There is but one assignment of error, based upon a single exception, which denied that plaintiff was entitled to recover anything whatever; hence the correctness of the particular recovery awarded is not in form raised; but the trial judge, having the complete facts before him, almost of necessity passed upon them in their entirety in order to determine, according to truth and substance, how much of what plaintiff received was, and how much was not, income in the proper sense, as is proper in a case involving the application of the Sixteenth Amendment (Eisner v. Macomber, 252 U.S. 189, 206 , 40 S. Sup. Ct. 189, 9 A. L. R. 1570; United States v. Phellis [November 21, 1921] 257 U.S. 156 , 42 Sup. Ct. 63), and in order to review the judgment, it will be proper for us to analyze the reasoning upon which it was based.
It is not in dispute that the Hartford Fire Insurance Company is a corporation of the state of Connecticut and that the stock increase in question was made under authority of certain acts of the Legislature and certain resolutions of the stockholders, by which the right to subscribe to the new issue was offered to existing stockholders upon the terms mentioned. It is evident, we think, that such a distribution in and of itself constituted no division of any part of the accumulated profits or surplus of the company, or even of its capital; it was in effect an opportunity given to stockholders to share in contributing additional capital, not to participate in distribution. It was a recognition [259 U.S. 247, 252] by the company that the condition of its affairs warranted an increase of its capital stock to double the par value of that already outstanding, and that the new stock would have a value to the recipients in excess of $150 per share; a determination that it should be issued pro rata to the existing stockholders, or so many of them as would pay that price. This privilege of itself was not a fruit of stock ownership in the nature of a profit; nor was it a division of any part of the assets of the company.
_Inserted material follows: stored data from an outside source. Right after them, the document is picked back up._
(* ===== verification/TemporalRound.v ===== *)
(** * Units, rounding and durations (vm/temporal/rounding.rs, duration_math.rs, ecma402/src/duration.rs)

    The unit vocabulary of Temporal, rounding of exact integers to a multiple of an increment in
    the nine modes, the correctly rounded quotient of two integers, time durations and their
    balancing into fields, and the validity of a Duration Record.  [i128] and [u128] operations
    that could overflow are checked; casts wrap. *)

From S2P Require Import Prelude Float TemporalDate.
Local Open Scope Z_scope.

(** ** 128-bit integers *)
Definition I128_MAX : Z := 170141183460469231731687303715884105727.
Definition I128_MIN : Z := - I128_MAX - 1.
Definition U128_MAX : Z := 340282366920938463463374607431768211455.
Definition in_i128 (z : Z) : bool := (I128_MIN <=? z) && (z <=? I128_MAX).
Definition i128c (z : Z) : res Z := if in_i128 z then Ok z else Panic.
Definition u128c (z : Z) : res Z := if (0 <=? z) && (z <=? U128_MAX) then Ok z else Panic.
Definition as_i128 (z : Z) : Z := (z + (I128_MAX + 1)) mod (U128_MAX + 1) - (I128_MAX + 1).
Definition as_i64 (z : Z) : Z := (z + 9223372036854775808) mod 18446744073709551616 - 9223372036854775808.
(** [a / b] and [a % b]: division by zero panics. *)
Definition divide (f : Z → Z → Z) (a b : Z) : res Z := if b =? 0 then Panic else Ok (f a b).

(** ** Units *)
Inductive TimeUnit := TNanosecond | TMicrosecond | TMillisecond | TSecond | TMinute | THour.
#[export] Instance TimeUnit_eq_dec : EqDecision TimeUnit.
Proof. solve_decision. Defined.
Definition time_unit_nanoseconds (u : TimeUnit) : Z :=
  match u with
  | THour => 3600000000000 | TMinute => 60000000000 | TSecond => 1000000000
  | TMillisecond => 1000000 | TMicrosecond => 1000 | TNanosecond => 1
  end.
Definition increment_dividend (u : TimeUnit) : Z :=
  match u with
  | THour => 24 | TMinute | TSecond => 60 | TMillisecond | TMicrosecond | TNanosecond => 1000
  end.

Inductive TemporalUnit :=
  | UNanosecond | UMicrosecond | UMillisecond | USecond | UMinute | UHour | UDay | UWeek | UMonth | UYear.
#[export] Instance TemporalUnit_eq_dec : EqDecision TemporalUnit.
Proof. solve_decision. Defined.
(** The derived order: by position. *)
Definition unit_rank (u : TemporalUnit) : Z :=
  match u with
  | UNanosecond => 0 | UMicrosecond => 1 | UMillisecond => 2 | USecond => 3 | UMinute => 4
  | UHour => 5 | UDay => 6 | UWeek => 7 | UMonth => 8 | UYear => 9
  end.
Definition unit_leb (a b : TemporalUnit) : bool := unit_rank a <=? unit_rank b.
Definition unit_ltb (a b : TemporalUnit) : bool := unit_rank a <? unit_rank b.
Definition unit_nanoseconds (u : TemporalUnit) : option Z :=
  match u with
  | UDay => Some 86400000000000 | UHour => Some 3600000000000 | UMinute => Some 60000000000
  | USecond => Some 1000000000 | UMillisecond => Some 1000000 | UMicrosecond => Some 1000
  | UNanosecond => Some 1
  | UWeek | UMonth | UYear => None
  end.
Definition is_calendar (u : TemporalUnit) : bool :=
  match u with UWeek | UMonth | UYear => true | _ => false end.
Definition maximum_rounding_increment (u : TemporalUnit) : option Z :=
  match u with
  | UYear | UMonth | UWeek | UDay => None
  | UHour => Some 24
  | UMinute | USecond => Some 60
  | UMillisecond | UMicrosecond | UNanosecond => Some 1000
  end.

(** [name] or its plural. *)
Definition spells (name : string) (value : rstring) : bool :=
  bool_decide (value = str name) || bool_decide (value = str name ++ str "s").
Arguments spells _%_string _.
Definition parse_temporal_unit (value : rstring) : option TemporalUnit :=
  if spells "year" value then Some UYear else if spells "month" value then Some UMonth
  else if spells "week" value then Some UWeek else if spells "day" value then Some UDay
  else if spells "hour" value then Some UHour else if spells "minute" value then Some UMinute
  else if spells "second" value then Some USecond
  else if spells "millisecond" value then Some UMillisecond
  else if spells "microsecond" value then Some UMicrosecond
  else if spells "nanosecond" value then Some UNanosecond else None.

(** [rounding::Unit]: a calendar unit or a time unit. *)
Inductive Unit := UnitDate (u : DateUnit) | UnitTime (u : TimeUnit).
Definition parse_unit (value : rstring) : option Unit :=
  if spells "year" value then Some (UnitDate Year) else if spells "month" value then Some (UnitDate Month)
  else if spells "week" value then Some (UnitDate Week) else if spells "day" value then Some (UnitDate Day)
  else if spells "hour" value then Some (UnitTime THour) else if spells "minute" value then Some (UnitTime TMinute)
  else if spells "second" value then Some (UnitTime TSecond)
  else if spells "millisecond" value then Some (UnitTime TMillisecond)
  else if spells "microsecond" value then Some (UnitTime TMicrosecond)
  else if spells "nanosecond" value then Some (UnitTime TNanosecond) else None.
Definition parse_time_unit (value : rstring) : option TimeUnit :=
  unit ← parse_unit value;
  match unit with UnitTime u => Some u | UnitDate _ => None end.

(** ** Rounding *)
Inductive NumberRoundingMode :=
  | HalfExpand | Floor | Ceil | Expand | Trunc | HalfCeil | HalfFloor | HalfTrunc | HalfEven.
#[export] Instance NumberRoundingMode_eq_dec : EqDecision NumberRoundingMode.
Proof. solve_decision. Defined.
Definition parse_rounding_mode (value : rstring) : option NumberRoundingMode :=
  if bool_decide (value = str "halfExpand") then Some HalfExpand
  else if bool_decide (value = str "ceil") then Some Ceil
  else if bool_decide (value = str "floor") then Some Floor
  else if bool_decide (value = str "expand") then Some Expand
  else if bool_decide (value = str "trunc") then Some Trunc
  else if bool_decide (value = str "halfCeil") then Some HalfCeil
  else if bool_decide (value = str "halfFloor") then Some HalfFloor
  else if bool_decide (value = str "halfTrunc") then Some HalfTrunc
  else if bool_decide (value = str "halfEven") then Some HalfEven
  else None.

(** Whether a mode leaves the magnitude's lower multiple for the upper one. *)
Definition rounds_away (mode : NumberRoundingMode) (negative : bool) (quotient doubled increment : Z) : bool :=
  match mode with
  | Ceil => negb negative
  | Floor => negative
  | Expand => true
  | Trunc => false
  | HalfCeil => (increment <? doubled) || ((doubled =? increment) && negb negative)
  | HalfFloor => (increment <? doubled) || ((doubled =? increment) && negative)
  | HalfExpand => increment <=? doubled
  | HalfTrunc => increment <? doubled
  | HalfEven => (increment <? doubled) || ((doubled =? increment) && negb (Z.even quotient))
  end.
Definition round_to_increment (value increment : Z) (mode : NumberRoundingMode) : res Z :=
  let negative := value <? 0 in
  let magnitude := Z.abs value in
  let increment := Z.abs increment in
  quotient ← divide Z.quot magnitude increment;
  let remainder := Z.rem magnitude increment in
  if remainder =? 0 then mret value else
  round_up ← u128c ((quotient + 1) * increment);
  let round_down := quotient * increment in
  doubled ← u128c (remainder * 2);
  let rounded := as_i128 (if rounds_away mode negative quotient doubled increment
                          then round_up else round_down) in
  if negative then i128c (- rounded) else mret rounded.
The right to subscribe to the new stock was but a right to participate, in preference to strangers and on equal terms with other existing stockholders, in the privilege of contributing new capital called for by the corporation-an equity that inheres in stock ownership under such circumstances as a quality inseparable from the capital interest represented by the old stock, recognized so universally as to have become axiomatic in American corporation law. Gray v. Portland Bank, 3 Mass. 364, 3 Am. Dec. 156; Atkins v. Albree, 12 Allen (Mass.) 359, 361; Jones v. Morrison, 31 Minn. 140, 152-153, 16 N. W. 854; Eidman v. Bowman, 58 Ill. 441, 447, 11 Am. Rep. 90; Humboldt Driving Park Ass'n v. Stevens, 34 Neb. 528, 534, 52 N. W. 568, 33 Am. St. Rep. 654; Electric Co. v. Electric Co., 200 Pa. 516, 520-523, 526, 50 Atl. 164; Wall v. Utah Copper Co., 70 N. J. Eq. 17, 28 et seq., 62 Atl. 533; Stokes v. Continental Trust Co., 186 N. Y. 285, 78 N. E. 1090, 12 L. R. A. (N. S.) 969, 9 Ann. Cas. 938. Evidently this inherent equity was recognized in the statute and the resolution under which the new stock here in question was offered and issued.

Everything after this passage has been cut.